While the YTD numbers are not as solid, many international active managers reversed course in Q2, as seen in the second chart. Global equity active managers tended to be overweight U.S. equities and have been the standout, as we have seen 57% outperforming their benchmark YTD. While we do not break out the month of May results in this view, note that international active managers were largely able to reverse course in May, as more than 60% of international managers outperformed amid the volatile month across all categories referenced.
Fixed Income Performance
Fixed income managers largely succeeded in adding value YTD, as most managers in categories to the left beat their benchmarks. Expectations of continued rate increases and slowing GDP growth caused results to be weaker, as rates rose and credit spreads widened, and only high yield managers, who tend to be more conservative, beat for the quarter. As rate increases and spread volatility moderates, we expect the relative outperformance of active fixed income managers may return. This is a function of several factors attributable to active management in bonds, including the recovery of mark-to-market losses as bonds get closer to maturity when defaults are subdued.
Duration management is key in bond portfolios, as higher duration positioning in a portfolio, will cause it to fluctuate more than shorter duration positioning, and consequently are more susceptible to the rising interest rates on the long end of the curve. In general, managers who anticipated rate increases and held their portfolio duration lower than benchmarks were rewarded this year.
Security selection was also a differentiator, as managers were able to opportunistically reallocate to specific sectors and securities. For example, while US corporate and high-yield issues lagged Treasuries and mortgage-backed securities late in the quarter, this may have offered an opportunity for managers to reposition into credits where fundamentals remained strong. Additionally, global fixed income managers who had overweighed US companies benefitted, as the strengthening U.S. dollar weighed on international and emerging market issues.
Lastly, specific yield curve positioning was beneficial, as managers that overweighed short-term and underweighted the longer-term bonds were generally more successful this year. This shows that fixed income active managers have been able to add value in a difficult year, implying they were able to position themselves effectively in a volatile period of rising interest rates.

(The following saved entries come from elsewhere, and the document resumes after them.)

(** * A verified model of the crawler (crawler.go)

    The development embeds the crawl scheduler [crawlDomain], the fetch
    adapter [getLinks] and the two URL filters [isImageLink] and
    [isSameDomain] of crawler.go, and proves the properties stated for them.

    Go strings are byte sequences: a URL is a [string] (a list of [ascii]).
    The maps [visited] and [sitemap] are [gmap]s keyed by strings.  The
    goroutines of [crawlDomain] are modelled by an interleaving step relation
    over an explicit state: the scheduler loop, the pool of live goroutines,
    the unbuffered channel [pages] (a rendez-vous between one sender and the
    scheduler), the buffered channel [counter] (its occupancy) and the mutex
    guarding [sitemap]. *)

From Stdlib Require Import Ascii.
From stdpp Require Import gmap strings list fin_maps pretty sorting.

Local Open Scope nat_scope.

(* ===================================================================== *)
(** ** Strings as Go uses them *)
(* ===================================================================== *)

Module GoStrings.

(** strings.HasPrefix:
    [len(s) >= len(prefix) && s[:len(prefix)] == prefix]. *)
Definition HasPrefix (s prefix : string) : bool :=
  (String.length prefix <=? String.length s)
  && String.eqb (String.substring 0 (String.length prefix) s) prefix.

End GoStrings.

(* ===================================================================== *)
(** ** Regular expressions, as far as regexp.MatchString needs them *)
(* ===================================================================== *)

Module Regexp.

(** The syntax tree the pattern of [isImageLink] parses to, with the
    operator names of regexp/syntax.  Capture groups do not influence
    [MatchString] and are dropped; [x+] is [x x*]. *)
Inductive regex : Type :=
| NoMatch                                  (* matches nothing *)
| EmptyMatch                                   (* the empty match *)
| CharClass (p : ascii -> bool)             (* one byte of a class *)
| Concat (r1 r2 : regex)
| Alternate (r1 r2 : regex)
| Star (r : regex)
| EndText.                              (* [$] without the m flag *)

Definition Plus (r : regex) : regex := Concat r (Star r).
(** * LSRIS mathematical engine (src/utils/math.ts): shallow embedding

    The engine is a set of pure functions over JavaScript numbers and arrays.
    JavaScript numbers are idealised here as real numbers extended with the
    one non-numeric value the engine manufactures and tests for, [NaN]:

    - arithmetic on finite numbers is exact real arithmetic (no rounding);
    - [NaN] is absorbing for arithmetic and false for every comparison;
    - reading an array out of range gives [undefined] in JavaScript; every
      use the engine makes of such a value (arithmetic, [||], [isNaN],
      [==]) treats it as it treats [NaN], so both are the constructor [NaN];
    - the infinities and the sign of zero are not represented.  On finite
      inputs the engine divides by zero only in [movingAverage] and
      [weightedMovingAverage] called with a window <= 0, and there the
      dividend is the sum of an empty slice ([nonpositive_window_slice]
      below), so the quotient is 0/0 = NaN.

    Array lengths and indexes are [nat] (or [Z] where the source subtracts
    from them), window sizes are integers, arrays are lists, objects are
    records.

    Where a result turns on the rounding of binary64 arithmetic the function
    is embedded a second time, over binary64 numbers, in [Binary64]. *)

From Stdlib Require Import String Reals Lra Lia ZArith List Bool Zfloor Sorted.
From Stdlib Require Ascii HexadecimalString HexadecimalPos HexadecimalN.
From Stdlib Require Floats.
Import ListNotations.

Open Scope R_scope.

(** ** JavaScript numbers *)

Inductive num : Type :=
| NaN
| Fin (r : R).

Coercion Fin : R >-> num.

Declare Scope num_scope.
Delimit Scope num_scope with num.
Bind Scope num_scope with num.

Definition nadd (a b : num) : num :=
  match a, b with Fin x, Fin y => Fin (x + y) | _, _ => NaN end.

Definition nsub (a b : num) : num :=
  match a, b with Fin x, Fin y => Fin (x - y) | _, _ => NaN end.

Definition nmul (a b : num) : num :=
  match a, b with Fin x, Fin y => Fin (x * y) | _, _ => NaN end.

(** [a / b]; 0/0 is NaN (see the header for a non-zero dividend). *)
Definition ndiv (a b : num) : num :=
  match a, b with
  | Fin x, Fin y => if Req_dec_T y 0 then NaN else Fin (x / y)
  | _, _ => NaN
  end.

(** [a ** 2] *)
Definition nsqr (a : num) : num :=
  match a with Fin x => Fin (x * x) | NaN => NaN end.

Infix "+" := nadd : num_scope.
Infix "-" := nsub : num_scope.
Infix "*" := nmul : num_scope.
Infix "/" := ndiv : num_scope.

Definition isNaN (a : num) : bool :=
  match a with NaN => true | Fin _ => false end.

(** [a === b] on numbers: NaN is equal to nothing. *)
Definition strict_eq (a b : num) : bool :=
  match a, b with
  | Fin x, Fin y => if Req_dec_T x y then true else false
  | _, _ => false
  end.

(** [a < b] and [a > b] *)
Definition num_lt (a b : num) : bool :=
  match a, b with
  | Fin x, Fin y => if Rlt_dec x y then true else false
  | _, _ => false
  end.

Definition num_gt (a b : num) : bool := num_lt b a.

(** Truthiness of a number: 0 and NaN (and undefined) are falsy. *)
Definition truthy (a : num) : bool :=
  match a with
  | NaN => false
  | Fin x => if Req_dec_T x 0 then false else true
  end.

(** [a || b] *)
Definition or_else (a b : num) : num := if truthy a then a else b.

Module Math.

Definition min (a b : num) : num :=
  match a, b with Fin x, Fin y => Fin (Rmin x y) | _, _ => NaN end.

Definition max (a b : num) : num :=
  match a, b with Fin x, Fin y => Fin (Rmax x y) | _, _ => NaN end.

Definition abs (a : num) : num :=
  match a with Fin x => Fin (Rabs x) | NaN => NaN end.
(** ToBoolean: [undefined], [false] and the empty string are falsy. *)
Definition to_boolean (v : jsval) : bool :=
  match v with
  | JUndefined => false
  | JBool b => b
  | JString [] => false
  | JString (_ :: _) => true
  end.

(** [!a] *)
Definition js_not (a : jsval) : jsval := JBool (negb (to_boolean a)).

(** [a && b]: the left operand when it is falsy, else the right one. *)
Definition js_and (a b : jsval) : jsval :=
  if to_boolean a then b else a.

(** Evaluation either returns a value or throws. *)
Inductive completion (A : Type) :=
| Return (a : A)
| Throw.
Arguments Return {A} a.
Arguments Throw {A}.

Definition bind {A B} (c : completion A) (k : A -> completion B)
  : completion B :=
  match c with
  | Return a => k a
  | Throw => Throw
  end.

(** Code units that [String.prototype.trim] strips: ECMAScript's WhiteSpace
    (TAB, VT, FF, ZWNBSP and the space separators) and LineTerminator
    (LF, CR, LS, PS). *)
Definition isWhiteSpace (c : N) : bool :=
  ((c =? 9) || (c =? 11) || (c =? 12) || (c =? 32) || (c =? 160)
   || (c =? 5760) || ((8192 <=? c) && (c <=? 8202)) || (c =? 8239)
   || (c =? 8287) || (c =? 12288) || (c =? 65279))%N.

Definition isLineTerminator (c : N) : bool :=
  ((c =? 10) || (c =? 13) || (c =? 8232) || (c =? 8233))%N.

Definition isTrimmed (c : N) : bool := isWhiteSpace c || isLineTerminator c.

Fixpoint trimStart (s : jsstring) : jsstring :=
  match s with
  | [] => []
  | c :: s' => if isTrimmed c then trimStart s' else s
  end.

We believe that the performance above is an example of the potential benefits of leveraging the expertise of active managers. Especially in times of increased volatility, active management can prove useful in mitigating the impact of weak market conditions. While broader markets have experienced many surprises throughout the year, most active managers we recommend have been able to add value to their clients by selecting better-performing securities at more opportune times. Going forward, given our expectation of more market volatility, elevated inflation levels, and threats of an economic slowdown, larger active managers, especially those with sizeable investment teams that can conduct stringent fundamental research and leverage their vast resources, should be best able to take advantage.